Reprezentacja Polski zaczęła eliminacje mistrzostw świata od zwycięstwa z Litwą, ale to tyle z pozytywów. Styl był absolutnie beznadziejny i na zespół Michała Probierza (słusznie) wylano sporo krytyki.
- Wszyscy liczyli, że to będzie spacerek i wygramy 4:0, ale ja przestrzegałem zawodników. Mówiłem, że musimy być pewni siebie i od początku narzucić swój styl gry. Brakowało nam ostatniego podania. Mieliśmy bardzo dużo sytuacji, gdy z bocznego sektora dogrywaliśmy piłkę, a dochodziła do naszych zawodników może ze dwa razy. Zbyt rzadko wchodziliśmy w pojedynki, by stwarzać przewagę, oddaliśmy za mało strzałów z dystansu, ale generalnie spokojnie do tego podchodzimy. To dopiero początek eliminacji - powiedział Michał Probierz na konferencji prasowej.

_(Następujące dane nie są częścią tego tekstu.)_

(** ** [BuildExecutorTree] *)

Section build_facts.
Context {Transaction ParamListInfo ValueArray : Type}.
Variable BuildParams : ParamListInfo → ValueArray.
Implicit Types s : Store Transaction ValueArray.

(** The [switch] constructs the executor of [executor_for], or nothing. *)
Lemma BuildExecutorTree_node root ty cs (param_list : ParamListInfo)
    (txn : Transaction) :
  BuildExecutorTree BuildParams root (PlanNode ty cs) param_list txn
  = (let* executor_context :=
       new_ExecutorContext txn (BuildParams param_list) in
     let* child_executor :=
       match executor_for ty with
       | Some K => new_Executor K (PlanNode ty cs) executor_context
       | None => ret None
       end in
     let* root' :=
       match child_executor with
       | Some _ =>
           match root with
           | Some _ => AddChild root child_executor ;;; ret root
           | None => ret child_executor
           end
       | None => ret root
       end in
     let* _ :=
       for_each_acc
         (λ child_executor child,
            BuildExecutorTree BuildParams child_executor child param_list txn)
         cs child_executor in
     ret root').
Proof. destruct ty; reflexivity. Qed.

Lemma AddChild_run s a e child :
  executors s !! a = Some (Some e) →
  AddChild (Some a) child s
  = Done (tt, mkStore (<[a := Some (with_children e (children_ e ++ [child]))]>
                         (executors s))
                      (contexts s) (deleted s)).
Proof.
  intros H. unfold AddChild, deref. rewrite bind_run, H. reflexivity.
Qed.

Lemma loop_post_nil ce ctx s :
  valid_ptr (executors s) ce → loop_post ce [] ctx s (Done (ce, s)).
Proof.
  intros Hv. exists ce, s. split; [done|]. cbn [plans_size foldr replicate].
  rewrite app_nil_r. split; [done|]. split; [done|].
  split; [apply frame_except_refl|]. split; [done|].
  destruct ce as [a|]; [|by left]. split; [done|].
  destruct Hv as [e He]. exists e, []. cbn [map].
  rewrite app_nil_r, with_children_same. repeat split; try done.
  cbn. constructor.
Qed.
(* ===== verification/Scraper.v ===== *)
(** * The scrape-and-extract pipeline (lines 11-32 of the script)

    The script opens the output file, then for each county id [i] of
    [range(1, 101)] posts [{'CountyId': i}] to the precinct-list endpoint,
    decodes the JSON reply, and for each precinct of it that is not the
    placeholder ["<Select a Precinct>"] fetches the detail page of its
    polling place, extracts the address (Soup.v), writes one CSV row
    (Csv.v) and sleeps one second.  Every exception ends the run; the
    [with] statement closes the file on every exit path.

    The server is an environment [env]: its answer to a request may depend
    on everything the script did before (the trace of events), so the
    theorems hold for every server behaviour.  The script's state is the
    [world]: the contents of the output file and the trace of observable
    events (open, POST, GET, row written, sleep, close).  Module
    [ScraperFacts] proves the output invariant, the order of the counties,
    the protocol of effects (with the exceptions possible after a fetch)
    and, against a reader of the query string, that the detail URL carries
    the precinct's ids. *)

From Stdlib Require Import String Ascii List ZArith Bool Lia.
From Stdlib Require Import Floats.SpecFloat.
From S2P Require Import Prelude PyValue Soup Csv.
Import ListNotations.
Open Scope string_scope.

Module Scraper.
Import Py Soup Csv.

(** ** Constants (lines 11, 12, 14, 22) *)

Definition PRECINCT_LIST_URL : string := "https://vt.ncsbe.gov/PPLkup/LoadPrecincts/".

(** [PRECINCT_ADDR_URL % (cid, pid)] once both [%d] conversions are done. *)
Definition precinct_addr_url (cid pid : string) : string :=
  "https://vt.ncsbe.gov/PPLkup/PollingPlaceResult/?CountyID=" ++ cid ++ "&PollingPlaceID=" ++ pid.

(** [PRECINCT_ADDR_URL % (cid, pid)]: a [TypeError] when a value is not an
    integer. *)
Definition format_addr_url (cid pid : pyval) : res exn string :=
  c <-? fmt_d cid ;; p <-? fmt_d pid ;; Ok (precinct_addr_url c p).

Definition output_path : string := "nc_polling_places.csv".

Definition sentinel : string := "<Select a Precinct>".

(** Python's [range(a, b)]. *)
Definition range (a b : Z) : list Z :=
  map (fun n => a + Z.of_nat n)%Z (seq 0 (Z.to_nat (b - a))).

(** The county ids of line 18. *)
Definition county_ids : list Z := range 1 101.

(** ** The environment *)

(** What the script does that the outside world sees. *)
Inductive event : Type :=
| EvOpen (path : string)                 (** [open(path, 'w')], truncating *)
| EvPost (url : string) (county : Z)     (** [requests.post(url, {'CountyId': county})] *)
| EvGet (url : string)                   (** [requests.get(url)] *)
| EvWrite (fields : list string)         (** [fil.writerow(...)], by its field texts *)
| EvSleep                                (** [time.sleep(1.0)] *)
| EvClose.                               (** the [with] block closes the file *)

(** A POST either fails in transport or returns a status and a body, given
    as what [json.loads] makes of it. *)
Inductive post_response : Type :=
| PostFailed
| PostReply (status : Z) (body : json_body).

(** A GET either fails in transport or returns a status and the page,
    given as the tree [BeautifulSoup(content, 'html.parser')] builds;
    [None] for markup [html.parser] rejects (a fatal [AssertionError] in
    a declaration), on which BeautifulSoup raises [ParserRejectedMarkup]. *)
Inductive get_response : Type :=
| GetFailed
| GetReply (status : Z) (page : option (list node)).

(** The outside world: whether the output file can be opened, and the
    server's answers, as functions of the events so far and the request. *)
Record env : Type := Env {
  env_open : bool;
  env_post : list event -> Z -> post_response;
  env_get : list event -> string -> get_response
}.

(** ** The script's state *)

Record world : Type := World { w_file : string; w_trace : list event }.

Definition M (A : Type) : Type := stE world exn A.

Definition log (ev : event) (w : world) : world := World (w_file w) (w_trace w ++ [ev]).

Section Script.
Variable E : env.

(** [with open('nc_polling_places.csv', 'w', newline='') as csvfile:]. *)
Definition open_output : M unit :=
  fun w => if env_open E then (Ok tt, World EmptyString (w_trace w ++ [EvOpen output_path]))
           else (Err OSError, w).

Definition close_output : M unit := modify (log EvClose).

(** Line 19: the request is made, then its outcome is seen. *)
Definition post (i : Z) : M post_response :=
  fun w => (Ok (env_post E (w_trace w) i), log (EvPost PRECINCT_LIST_URL i) w).

(** Lines 19-20: [requests.post(...)] then [.json()]; the status code is
    not checked. *)
Definition load_precincts (i : Z) : M pyval :=
  r <- post i ;;
  match r with
  | PostFailed => raise ConnectionError
  | PostReply _ body => lift (json_result body)
  end.

Definition get (url : string) : M get_response :=
  fun w => (Ok (env_get E (w_trace w) url), log (EvGet url) w).

(** Lines 26-27: [requests.get(url)] and the parse of its content; the
    status code is not checked. *)
Definition fetch_page (url : string) : M (list node) :=
  r <- get url ;;
  match r with
  | GetFailed => raise ConnectionError
  | GetReply _ (Some page) => ret page
  | GetReply _ None => raise ParserRejectedMarkup
  end.

(** [fil.writerow(row)]: the row's text is appended to the file.  The
    disk is taken to accept every write: an [OSError] of [write] or of the
    final flush is not modelled (Prelude.v, Not modelled). *)
Definition write_row (row : list pyval) : M unit :=
  fun w => (Ok tt, World (w_file w ++ writerow row) (w_trace w ++ [EvWrite (map field_text row)])).

Definition sleep : M unit := modify (log EvSleep).

(** Lines 22-32: one precinct.  Python evaluates the subscripts in the
    order written: [Description], [PollingPlaceName], [CountyID] and
    [PollingPlaceID] for the URL, then (after the fetch) [CountyID],
    [Label] and [Description] for the row.  Line 28's [soup.find] has no
    effect and cannot fail. *)
Definition process_precinct (precinct : pyval) : M unit :=
  desc <- lift (getitem precinct "Description") ;;
  if py_eq_str desc sentinel then ret tt
  else
    place_name <- lift (getitem precinct "PollingPlaceName") ;;
    cid <- lift (getitem precinct "CountyID") ;;
    pid <- lift (getitem precinct "PollingPlaceID") ;;
    url <- lift (format_addr_url cid pid) ;;
    page <- fetch_page url ;;
    addr <- lift (place_addr page) ;;
    cid' <- lift (getitem precinct "CountyID") ;;
    label <- lift (getitem precinct "Label") ;;
    desc' <- lift (getitem precinct "Description") ;;
    write_row [cid'; label; desc'; place_name; PStr addr] ;;
    sleep.

(** Lines 19-32: one county. *)
Definition process_county (i : Z) : M unit :=
  v <- load_precincts i ;;
  precincts <- lift (py_iter v) ;;
  for_each precincts process_precinct.

(** Lines 14-32. *)
Definition main : M unit :=
  open_output ;;
  try_finally (for_each county_ids process_county) close_output.

End Script.

(** A run of the script from a file holding [old]. *)
Definition run (E : env) (old : string) : res exn unit * world :=
  main E (World old []).

End Scraper.

(** ** Properties of the pipeline *)

Module ScraperFacts.
Import Py Soup SoupFacts Csv CsvReader CsvFacts Scraper.
Local Open Scope list_scope.

(** The rows written, in order, by their field texts. *)
Fixpoint written (tr : list event) : list (list string) :=
  match tr with
  | [] => []
  | EvWrite fs :: tr' => fs :: written tr'
  | _ :: tr' => written tr'
  end.

(** The county ids posted, in order. *)
Fixpoint posted (tr : list event) : list Z :=
  match tr with
  | [] => []
  | EvPost _ i :: tr' => i :: posted tr'
  | _ :: tr' => posted tr'
  end.

Lemma written_app a b : written (a ++ b) = (written a ++ written b)%list.
Proof. induction a as [|[] a IH]; simpl; f_equal; auto. Qed.

Lemma posted_app a b : posted (a ++ b) = (posted a ++ posted b)%list.
Proof. induction a as [|[] a IH]; simpl; f_equal; auto. Qed.

Lemma concat_empty_app (l1 l2 : list string) :
  String.concat "" (l1 ++ l2) = (String.concat "" l1 ++ String.concat "" l2)%string.
Proof.
  induction l1 as [|x l1 IH]; [reflexivity|].
  cbn [app]. rewrite !concat_empty_cons, IH, append_assoc. reflexivity.
Qed.

(** The output invariant: the file holds exactly the rows of the
    [EvWrite] events, and no row's description is the placeholder. *)
Definition out_inv (w : world) : Prop :=
  w_file w = String.concat "" (map writerow_text (written (w_trace w))) /\
  Forall (fun fs => nth 2 fs "" <> sentinel) (written (w_trace w)).

Lemma out_inv_log ev w :
  (forall fs, ev <> EvWrite fs) -> out_inv w -> out_inv (log ev w).
Proof.
  intros Hev [Hf Hs]. unfold out_inv, log; simpl.
  assert (Hw : written [ev] = []) by (destruct ev; simpl; auto; exfalso; eapply Hev; reflexivity).
  rewrite written_app, Hw, app_nil_r. auto.
Qed.

Lemma not_sentinel_repr v : (forall s, v <> PStr s) -> py_repr v <> sentinel.
Proof.
  intros Hv. destruct v as [|[]|z|f|s|l|kvs]; simpl; try discriminate.
  - intros H. assert (Hc := all_chars_has_char _ "<" _ (PyFacts.int_str_chars z) eq_refl).
    rewrite H in Hc. discriminate.
  - intros H. assert (Hc := PyFacts.float_repr_no_lt f). rewrite H in Hc. discriminate.
  - exfalso. eapply Hv. reflexivity.
Qed.

(** The description text written for a value that is not the
    placeholder string is not the placeholder. *)
Lemma field_text_not_sentinel v : py_eq_str v sentinel = false -> field_text v <> sentinel.
Proof.
  intros Hv. destruct v as [| | | |s| |]; try (apply not_sentinel_repr; discriminate).
  - discriminate.
  - simpl in *. apply String.eqb_neq. exact Hv.
Qed.

Section Env.
Variable E : env.

Lemma out_inv_post i : preserves out_inv (post E i).
Proof. intros w Hw. apply out_inv_log; [discriminate|exact Hw]. Qed.

Lemma out_inv_get url : preserves out_inv (get E url).
Proof. intros w Hw. apply out_inv_log; [discriminate|exact Hw]. Qed.

Lemma out_inv_write row :
  nth 2 (map field_text row) "" <> sentinel -> preserves out_inv (write_row row).
Proof.
  intros Hrow w [Hf Hs]. unfold out_inv; simpl. rewrite written_app. simpl.
  rewrite map_app, concat_empty_app, <- Hf. simpl.
  split; [reflexivity|]. apply Forall_app. auto.
Qed.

W poniedziałek teoretycznie powinno być łatwiej, bo Polacy zagrają z Maltą, która w rankingu FIFA jest jeszcze niżej niż Litwa.
Podczas gdy parę dni temu Polska grała z Litwą, Maltańczycy rywalizowali u siebie z Finlandią (0:1).
- Mieliśmy swojego wysłannika. We wcześniejszych domowych meczach Malta też była bardzo groźna i wiele zespołów miało tam problemy. Płynnie przechodzą do kontrataku. Dla nas jednak najważniejsze jest to, co my zrobimy z piłką. Musimy grać szybciej i zdecydowanie lepiej uderzać - mówi Probierz.
ZOBACZ WIDEO: Połączenie akrobatyki z futbolem. Takie gole to rzadkość
Selekcjoner nie wykluczył zmian w składzie, natomiast do żadnej kadrowej rewolucji przed poniedziałkowym meczem nie dojdzie.
- Trzon będzie utrzymany, bo w tym kierunku pracowaliśmy. Trzeba pamiętać, że trochę brakuje nam Zielińskiego i Zalewskiego. To dla nas lekcja, że trzeba sobie radzić bez tych zawodników, bo różnie bywa. Będą kartki, inni zawodnicy też nam wypadną. Zmiennicy dali sygnał i mają szansę, by wystąpić w poniedziałek - podkreśla Probierz.
Zmiany są konieczne, bo przeciwko Litwie wyglądało to bardzo źle w ofensywie. Jak Probierz odpowiedział na krytykę?
- Krytyka jest normalna, z niektórą się zgadzam, a z niektórą nie. To naturalna kolej rzeczy, każdy ma prawo mieć swoje zdanie. Zdajemy sobie sprawę, że oczekiwania są bardzo duże, zawodnicy też o tym wiedzą. Nikt się nie chowa, nikt nie unika odpowiedzialności. Wiemy jedno - kurz opadnie, a trzy punkty będziemy mieli. To jest dla nas najważniejsze - mówi Probierz.
- Uważam, że zmierzamy w dobrym kierunku. Uczymy tych zawodników mentalności, musimy poprawić grę jeden na jeden. Uważam, że awansujemy na mistrzostwa świata - podkreślił selekcjoner.
Początek meczu Polska - Malta w poniedziałek o godz. 20.45.